Similarly to Labour, the Liberal Democrats and the Conservatives both had dismal results, with each party losing seats to Reform and recording the worst-ever city-wide popular vote share for their parties in the council's 53-year history. The Greens had their best-ever result, surpassing Labour for the first time in a Colchester election, coming fourth in the popular vote. Although they failed to win any additional seats, they made significant advances in their top targets of New Town & Christ Church and Wivenhoe, and held their seat in Castle by a wide margin.

The turnout at the 2026 election was significantly higher than usual, at 41.3%, a notable increase from the 2024 election with the city recording the highest turnout since the 2011 election.

===Affiliation changes===

On 27 May 2026, three sitting Labour councillors, Martyn Warnes (Berechurch), Chris Pearson (Berechurch), and Sam McLean (New Town & Christ Church) announced they were leaving the Labour group to sit as Independents. The three councillors subsequently formed the Progressive Independent Alliance group with former Liberal Democrat councillor Lesley Scott-Boutell (Stanway), becoming the fifth-largest grouping on the council with four seats. This change left the Labour group with nine seats, the lowest number of councillors for the party since the conclusion of the 2014 election.

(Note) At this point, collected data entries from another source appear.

(** X7. The guard [x and 'key' in x] before [x['key']], by the shape of
    [x]. A false value stops the guard without a membership test. On a true
    JSON object the guard tells whether the key is present, and then the
    subscript returns its value. A JSON array or string passes the guard
    exactly when it contains the key, and the subscript raises [TypeError]
    all the same. A true number or boolean raises [TypeError] in the guard
    itself. *)
Theorem guarded_subscript (v : pyval) (key : string) :
  (truthy v = false -> and_then v (contains key v) = inr false)
  /\ (truthy v = true ->
      match v with
      | VDict d =>
          match dict_lookup key d with
          | Some x => and_then v (contains key v) = inr true /\ getitem v key = inr x
          | None => and_then v (contains key v) = inr false
          end
      | VList l =>
          and_then v (contains key v) = inr (existsb (fun x => eq_str x key) l)
          /\ exists e, getitem v key = inl e /\ exn_cls e = TypeError
      | VStr s =>
          and_then v (contains key v) = inr (is_substring key s)
          /\ exists e, getitem v key = inl e /\ exn_cls e = TypeError
      | _ => exists e, and_then v (contains key v) = inl e /\ exn_cls e = TypeError
      end).
Proof.
  unfold and_then. split.
  - intros ->. reflexivity.
  - intros Ht. rewrite Ht.
    destruct v as [| b | z | f | s | l | d]; cbn [contains getitem].
    + discriminate Ht.
    + eexists. split; reflexivity.
    + eexists. split; reflexivity.
    + eexists. split; reflexivity.
    + split; [reflexivity |]. eexists. split; reflexivity.
    + split; [reflexivity |]. eexists. split; reflexivity.
    + destruct (dict_lookup key d); [split |]; reflexivity.
Qed.

Lemma guarded_subscript_witness :
  truthy (VList [VStr "users"]) = true
  /\ and_then (VList [VStr "users"]) (contains "users" (VList [VStr "users"])) = inr true
  /\ (exists e, getitem (VList [VStr "users"]) "users" = inl e /\ exn_cls e = TypeError)
  /\ truthy (VInt 3) = true
  /\ (exists e, and_then (VInt 3) (contains "users" (VInt 3)) = inl e
                /\ exn_cls e = TypeError).
Proof.
  assert (Hl : truthy (VList [VStr "users"]) = true) by reflexivity.
  assert (Hi : truthy (VInt 3) = true) by reflexivity.
  split; [exact Hl |].
  split; [exact (proj1 (proj2 (guarded_subscript (VList [VStr "users"]) "users") Hl)) |].
  split; [exact (proj2 (proj2 (guarded_subscript (VList [VStr "users"]) "users") Hl)) |].
  split; [exact Hi |].
  exact (proj2 (guarded_subscript (VInt 3) "users") Hi).
Defined.

(** X8. The two comprehensions over the users split them: when the first
    one succeeds so does the second, every user is in exactly one of
    [admin_users] and [regular_users], and the two counts add up to the
    number of users. *)
Theorem admins_and_regulars_partition (us admin_users : list pyval) :
  comprehension is_admin us = inr admin_users ->
  exists regular_users,
    comprehension not_admin us = inr regular_users
    /\ (length admin_users + length regular_users = length us)%nat
    /\ (forall u, In u us <-> In u admin_users \/ In u regular_users)
    /\ Forall (fun u => is_admin u = inr true) admin_users
    /\ Forall (fun u => is_admin u = inr false) regular_users.
Proof.
  revert admin_users. induction us as [| u us IH]; cbn; intros admin_users.
  - intros [= <-]. exists []. repeat split; try constructor; tauto.
  - unfold is_admin at 1, not_admin at 1.
    destruct (getitem u "is_admin") as [e | flag] eqn:Hflag; cbn; [discriminate |].
    destruct (comprehension is_admin us) as [e | admins] eqn:Ha; [discriminate |].
    destruct (IH admins eq_refl) as (regulars & Hr & Hlen & Hin & Hall_a & Hall_r).
    rewrite Hr. intros [= <-].
    destruct (truthy flag) eqn:Ht; cbn.
    + exists regulars. split; [reflexivity |]. split; [cbn; lia |].
      split; [| split; [| exact Hall_r]].
      * intros x. cbn. rewrite Hin. tauto.
      * constructor; [| exact Hall_a]. unfold is_admin. rewrite Hflag. cbn.
        rewrite Ht. reflexivity.
    + exists (u :: regulars). split; [reflexivity |]. split; [cbn; lia |].
      split; [| split; [exact Hall_a |]].
      * intros x. cbn. rewrite Hin. tauto.
      * constructor; [| exact Hall_r]. unfold is_admin. rewrite Hflag. cbn.
        rewrite Ht. reflexivity.
Qed.

Definition two_users : list pyval :=
  [VDict [("id", VInt 1); ("is_admin", VBool true)];
   VDict [("id", VInt 2); ("is_admin", VBool false)]].

Lemma admins_and_regulars_partition_witness :
  exists regular_users,
    comprehension not_admin two_users = inr regular_users
    /\ (1 + length regular_users = 2)%nat.
Proof.
  destruct (admins_and_regulars_partition two_users
              [VDict [("id", VInt 1); ("is_admin", VBool true)]] eq_refl)
    as (regulars & Hr & Hlen & _).
  exists regulars. split; [exact Hr | exact Hlen].
Defined.

(** The error of a comprehension is the error of the first element its
    filter fails on. *)
Lemma comprehension_first_error keep (ok : list pyval) u rest e :
  Forall (fun x => exists b, keep x = inr b) ok ->
  keep u = inl e ->
  comprehension keep (ok ++ u :: rest) = inl e.
Proof.
  intros Hok Hu. induction Hok as [| x ok [b Hx] _ IH]; cbn.
  - rewrite Hu. reflexivity.
  - rewrite Hx, IH. reflexivity.
Qed.

Definition users_request : request :=
  Request GET [Lit BASE_URL; Lit "/api/admin/users"] None [].

Definition statistics_request : request :=
  Request GET [Lit BASE_URL; Lit "/api/admin/stats/system"] None [].

Definition statistics_line : text := [Lit "   Retrieved system statistics successfully"].

Definition health_header : text := [Lit (nl ++ "📊 Testing System Health...")].

Definition healthy_line : text := [Lit "✅ System is healthy"].

Definition unhealthy_line : text := [Lit "⚠️  System health check failed"].

Definition creation_header : text := [Lit (nl ++ "➕ Testing Alert Creation...")].

Lemma bind_err {W A B} (m : Py W A) (k : A -> Py W B) w w1 t e :
  m w = Outcome w1 t (inl e) -> bind m k w = Outcome w1 t (inl e).
Proof. intros Hm. unfold bind. rewrite Hm. reflexivity. Qed.

Ltac py_steps :=
  repeat first
    [ rewrite bind_bind | rewrite bind_print | rewrite bind_ret | rewrite bind_emit ].

Section Tests.
Context `{Builtins} {W : Type} `{Requests W} `{Clock W}.

(** X9. What "List users" does with a body that is not the expected
    object: without a ['users'] entry it binds neither [admin_users] nor
    [regular_users] and prints nothing; a JSON array that contains
    ['users'] raises [TypeError]; a user without ['is_admin'] raises the
    error of that subscript. No "Found ... users" line is printed. *)
Theorem list_users_malformed w w1 t users_response :
  test_api_endpoint "GET" [Lit "/api/admin/users"] None default_status w
    = Outcome w1 t (inr users_response) ->
  (and_then users_response (contains "users" users_response) = inr false ->
   list_users w = Outcome w1 t (inr (None, None)))
  /\ (forall l,
        users_response = VList l ->
        existsb (fun x => eq_str x "users") l = true ->
        list_users w = Outcome w1 t (inl (bad_index users_response)))
  /\ (forall d ok u rest e,
        users_response = VDict d ->
        dict_lookup "users" d = Some (VList (ok ++ u :: rest)) ->
        Forall (fun x => exists flag, getitem x "is_admin" = inr flag) ok ->
        getitem u "is_admin" = inl e ->
        list_users w = Outcome w1 t (inl e)).
Proof.
  intros Hcall. split; [| split].
  - intros Hguard. unfold list_users.
    rewrite (bind_ok _ _ _ _ _ _ Hcall), bind_liftE, Hguard, ret_run.
    rewrite prepend_Outcome, app_nil_r. reflexivity.
  - intros l -> Hin. unfold list_users.
    rewrite (bind_ok _ _ _ _ _ _ Hcall), bind_liftE.
    assert (Hguard : and_then (VList l) (contains "users" (VList l)) = inr true).
    { unfold and_then. destruct l; [discriminate |]. cbn [truthy contains].
      rewrite Hin. reflexivity. }
    rewrite Hguard, bind_liftE. cbn [getitem].
    rewrite prepend_Outcome, app_nil_r. reflexivity.
  - intros d ok u rest e -> Husers Hok Hu. unfold list_users.
    rewrite (bind_ok _ _ _ _ _ _ Hcall), bind_liftE.
    assert (Hguard : and_then (VDict d) (contains "users" (VDict d)) = inr true).
    { unfold and_then. destruct d; [discriminate |]. cbn [truthy contains].
      rewrite Husers. reflexivity. }
    rewrite Hguard, bind_liftE. cbn [getitem]. rewrite Husers.
    rewrite bind_liftE. cbn [iter]. rewrite bind_liftE.
    rewrite (comprehension_first_error is_admin ok u rest e).
    + rewrite prepend_Outcome, app_nil_r. reflexivity.
    + eapply Forall_impl; [exact Hok |]. intros x [flag Hflag].
      exists (truthy flag). unfold is_admin. rewrite Hflag. reflexivity.
    + unfold is_admin. rewrite Hu. reflexivity.
Qed.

===Administration formation===

At the election, the Liberal Democrat–Labour coalition lost its majority on the council, holding a combined 24-out-of-51 seats, two short of an overall majority. This was further reduced to 21 seats (short of a majority of five seats) after the departure of three councillors from the Labour group.

At the council's Annual General Meeting on 27 May 2026, incumbent Liberal Democrat council leader David King (Mile End) was nominated to continue in the role. However, he failed to secure re-election, with 22 votes for and 26 against. All-but-one Liberal Democrat, all Labour, and all Green councillors supported his re-election, with the Conservatives, the Independent Progressive Alliance, and Reform councillors all voting against.

A second vote nominating Conservative leader Paul Dundas (Tiptree) for council leader was then held, but also failed, with 18 votes for and 29 voting against - only the Conservative group, along with a sole Liberal Democrat councillor, Sean Kelly (Wivenhoe), voting in favour of Dundas. The meeting concluded without being able to elect a leader and cabinet, with a further meeting to break the impasse scheduled for the following week. The Conservatives and Liberal Democrats subsequently agreed a coalition deal. At the next council meeting on 3 June 2026, David King stood aside and Paul Dundas was appointed as leader of the council.

===Cabinet composition===

Following ratification of the Conservative–Liberal Democrat coalition arrangement, a cabinet was formed consisting of 4 Conservative and 4 Liberal Democrat councillors.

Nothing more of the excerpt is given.